§ WORK REQUIRED
Show every line of the records below that contains the word "tauto".

—————

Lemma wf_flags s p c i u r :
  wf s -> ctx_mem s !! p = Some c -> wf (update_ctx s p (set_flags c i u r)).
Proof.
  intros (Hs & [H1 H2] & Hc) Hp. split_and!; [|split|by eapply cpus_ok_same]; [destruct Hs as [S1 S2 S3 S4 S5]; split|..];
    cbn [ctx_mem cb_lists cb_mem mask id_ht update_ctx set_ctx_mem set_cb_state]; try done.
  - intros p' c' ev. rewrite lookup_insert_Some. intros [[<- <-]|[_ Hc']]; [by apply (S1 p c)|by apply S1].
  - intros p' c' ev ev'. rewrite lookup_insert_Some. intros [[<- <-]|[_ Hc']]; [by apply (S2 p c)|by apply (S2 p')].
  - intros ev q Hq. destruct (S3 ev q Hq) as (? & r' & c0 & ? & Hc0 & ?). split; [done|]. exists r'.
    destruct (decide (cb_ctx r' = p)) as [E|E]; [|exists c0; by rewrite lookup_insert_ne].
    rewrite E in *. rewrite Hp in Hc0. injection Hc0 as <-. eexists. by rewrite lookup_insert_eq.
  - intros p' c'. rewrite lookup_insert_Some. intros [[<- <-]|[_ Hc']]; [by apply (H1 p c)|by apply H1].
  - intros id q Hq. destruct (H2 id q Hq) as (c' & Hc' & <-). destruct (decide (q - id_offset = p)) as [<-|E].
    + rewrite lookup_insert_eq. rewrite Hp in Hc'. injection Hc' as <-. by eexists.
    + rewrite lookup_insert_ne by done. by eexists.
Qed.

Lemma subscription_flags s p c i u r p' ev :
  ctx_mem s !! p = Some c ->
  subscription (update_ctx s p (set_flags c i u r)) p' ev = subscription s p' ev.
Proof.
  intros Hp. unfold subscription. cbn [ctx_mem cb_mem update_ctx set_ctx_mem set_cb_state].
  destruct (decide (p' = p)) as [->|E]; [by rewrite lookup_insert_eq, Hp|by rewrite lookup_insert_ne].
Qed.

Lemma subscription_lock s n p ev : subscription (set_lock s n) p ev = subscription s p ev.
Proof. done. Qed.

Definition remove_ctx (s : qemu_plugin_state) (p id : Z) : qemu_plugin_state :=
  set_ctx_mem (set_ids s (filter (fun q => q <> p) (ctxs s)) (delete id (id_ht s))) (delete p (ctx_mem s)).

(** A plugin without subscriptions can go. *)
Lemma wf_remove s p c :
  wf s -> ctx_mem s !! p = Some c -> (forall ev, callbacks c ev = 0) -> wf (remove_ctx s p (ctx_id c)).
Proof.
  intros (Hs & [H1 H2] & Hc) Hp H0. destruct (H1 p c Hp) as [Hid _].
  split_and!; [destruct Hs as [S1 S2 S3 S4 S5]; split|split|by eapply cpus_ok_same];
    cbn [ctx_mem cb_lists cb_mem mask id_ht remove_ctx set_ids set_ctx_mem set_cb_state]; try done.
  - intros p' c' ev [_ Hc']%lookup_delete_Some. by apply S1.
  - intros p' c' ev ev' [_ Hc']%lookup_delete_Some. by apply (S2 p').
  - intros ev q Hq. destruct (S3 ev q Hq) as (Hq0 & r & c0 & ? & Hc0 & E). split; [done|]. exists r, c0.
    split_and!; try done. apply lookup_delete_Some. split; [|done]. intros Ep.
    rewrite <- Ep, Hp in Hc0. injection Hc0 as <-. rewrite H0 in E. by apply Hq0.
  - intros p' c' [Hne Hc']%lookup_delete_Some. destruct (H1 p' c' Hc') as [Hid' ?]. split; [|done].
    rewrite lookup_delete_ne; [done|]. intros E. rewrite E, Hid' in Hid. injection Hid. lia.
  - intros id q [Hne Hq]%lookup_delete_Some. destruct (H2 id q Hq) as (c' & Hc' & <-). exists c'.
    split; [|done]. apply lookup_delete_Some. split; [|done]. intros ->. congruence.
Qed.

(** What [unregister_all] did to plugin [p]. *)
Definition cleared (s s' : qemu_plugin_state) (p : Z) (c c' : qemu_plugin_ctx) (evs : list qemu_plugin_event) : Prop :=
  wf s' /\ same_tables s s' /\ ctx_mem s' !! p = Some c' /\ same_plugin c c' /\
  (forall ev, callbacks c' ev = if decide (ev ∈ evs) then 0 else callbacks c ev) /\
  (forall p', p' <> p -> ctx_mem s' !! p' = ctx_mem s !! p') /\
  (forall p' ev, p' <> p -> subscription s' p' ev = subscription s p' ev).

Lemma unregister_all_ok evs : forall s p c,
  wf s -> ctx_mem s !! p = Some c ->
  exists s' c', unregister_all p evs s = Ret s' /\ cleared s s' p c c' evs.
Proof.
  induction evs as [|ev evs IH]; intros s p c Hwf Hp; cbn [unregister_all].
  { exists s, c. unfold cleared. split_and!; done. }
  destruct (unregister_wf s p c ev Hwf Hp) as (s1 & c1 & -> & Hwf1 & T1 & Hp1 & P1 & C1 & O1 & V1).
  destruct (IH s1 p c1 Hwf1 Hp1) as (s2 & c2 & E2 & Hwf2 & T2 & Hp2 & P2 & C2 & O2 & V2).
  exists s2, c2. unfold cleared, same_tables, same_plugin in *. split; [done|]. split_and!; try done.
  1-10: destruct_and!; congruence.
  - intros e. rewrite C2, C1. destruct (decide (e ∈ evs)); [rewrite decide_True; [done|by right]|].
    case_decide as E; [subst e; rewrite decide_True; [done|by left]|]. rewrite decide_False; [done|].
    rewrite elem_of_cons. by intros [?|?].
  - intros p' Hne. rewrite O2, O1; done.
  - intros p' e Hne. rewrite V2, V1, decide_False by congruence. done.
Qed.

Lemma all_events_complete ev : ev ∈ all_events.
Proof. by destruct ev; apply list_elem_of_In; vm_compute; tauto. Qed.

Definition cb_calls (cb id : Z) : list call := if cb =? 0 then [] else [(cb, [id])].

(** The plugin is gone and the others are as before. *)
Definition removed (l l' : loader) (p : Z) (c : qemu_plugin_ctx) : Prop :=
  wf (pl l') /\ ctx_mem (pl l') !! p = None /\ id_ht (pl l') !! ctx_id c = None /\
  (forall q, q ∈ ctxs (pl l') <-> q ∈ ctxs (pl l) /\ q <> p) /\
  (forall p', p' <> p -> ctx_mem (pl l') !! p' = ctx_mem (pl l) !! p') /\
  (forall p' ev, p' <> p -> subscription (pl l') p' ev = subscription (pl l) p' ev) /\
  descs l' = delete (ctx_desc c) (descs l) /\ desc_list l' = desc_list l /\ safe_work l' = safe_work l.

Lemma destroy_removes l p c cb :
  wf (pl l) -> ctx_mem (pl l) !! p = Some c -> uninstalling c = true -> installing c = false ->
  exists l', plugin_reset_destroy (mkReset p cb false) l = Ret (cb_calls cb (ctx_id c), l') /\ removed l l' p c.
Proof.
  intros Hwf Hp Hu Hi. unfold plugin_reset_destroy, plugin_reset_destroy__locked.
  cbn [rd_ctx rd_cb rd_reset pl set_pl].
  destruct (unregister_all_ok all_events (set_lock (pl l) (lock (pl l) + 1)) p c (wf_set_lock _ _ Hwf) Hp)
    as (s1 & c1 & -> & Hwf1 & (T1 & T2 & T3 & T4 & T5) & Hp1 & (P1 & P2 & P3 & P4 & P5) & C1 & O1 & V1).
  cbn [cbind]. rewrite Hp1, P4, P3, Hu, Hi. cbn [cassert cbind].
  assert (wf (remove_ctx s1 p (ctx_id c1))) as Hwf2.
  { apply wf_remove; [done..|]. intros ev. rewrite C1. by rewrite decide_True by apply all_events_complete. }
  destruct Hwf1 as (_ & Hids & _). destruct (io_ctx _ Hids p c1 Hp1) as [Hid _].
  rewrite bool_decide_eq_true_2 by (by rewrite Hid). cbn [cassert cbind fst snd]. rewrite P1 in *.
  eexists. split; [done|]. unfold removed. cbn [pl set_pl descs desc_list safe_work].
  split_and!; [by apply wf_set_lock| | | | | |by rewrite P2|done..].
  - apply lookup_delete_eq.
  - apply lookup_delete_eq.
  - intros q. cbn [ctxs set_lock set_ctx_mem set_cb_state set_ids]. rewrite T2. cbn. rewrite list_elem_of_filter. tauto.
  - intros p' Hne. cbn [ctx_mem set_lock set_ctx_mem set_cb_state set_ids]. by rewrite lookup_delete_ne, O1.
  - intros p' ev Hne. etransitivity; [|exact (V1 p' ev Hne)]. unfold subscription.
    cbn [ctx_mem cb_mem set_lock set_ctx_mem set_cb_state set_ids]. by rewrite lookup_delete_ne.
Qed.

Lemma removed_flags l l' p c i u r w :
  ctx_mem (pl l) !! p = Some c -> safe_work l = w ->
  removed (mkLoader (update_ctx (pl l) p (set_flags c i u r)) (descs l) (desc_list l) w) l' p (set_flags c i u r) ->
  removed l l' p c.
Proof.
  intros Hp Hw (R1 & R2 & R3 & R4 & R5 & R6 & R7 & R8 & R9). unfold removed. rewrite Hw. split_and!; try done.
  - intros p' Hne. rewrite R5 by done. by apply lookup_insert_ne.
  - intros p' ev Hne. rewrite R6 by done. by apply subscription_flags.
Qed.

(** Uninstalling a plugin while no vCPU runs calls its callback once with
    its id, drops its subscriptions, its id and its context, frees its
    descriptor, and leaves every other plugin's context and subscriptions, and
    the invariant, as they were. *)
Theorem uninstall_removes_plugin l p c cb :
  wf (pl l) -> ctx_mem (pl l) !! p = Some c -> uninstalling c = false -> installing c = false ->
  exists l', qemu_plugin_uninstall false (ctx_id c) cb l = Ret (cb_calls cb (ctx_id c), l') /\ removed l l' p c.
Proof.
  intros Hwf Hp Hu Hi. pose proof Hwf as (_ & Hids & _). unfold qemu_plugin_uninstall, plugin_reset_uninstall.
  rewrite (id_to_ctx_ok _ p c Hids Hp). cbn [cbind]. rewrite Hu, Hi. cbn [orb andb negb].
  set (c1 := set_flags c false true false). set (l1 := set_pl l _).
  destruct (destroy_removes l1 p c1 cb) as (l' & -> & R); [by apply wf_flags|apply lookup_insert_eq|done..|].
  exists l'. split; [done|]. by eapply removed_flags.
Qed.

—————

§ SOLUTION
Proof. by destruct ev; apply list_elem_of_In; vm_compute; tauto. Qed.
  - intros q. cbn [ctxs set_lock set_ctx_mem set_cb_state set_ids]. rewrite T2. cbn. rewrite list_elem_of_filter. tauto.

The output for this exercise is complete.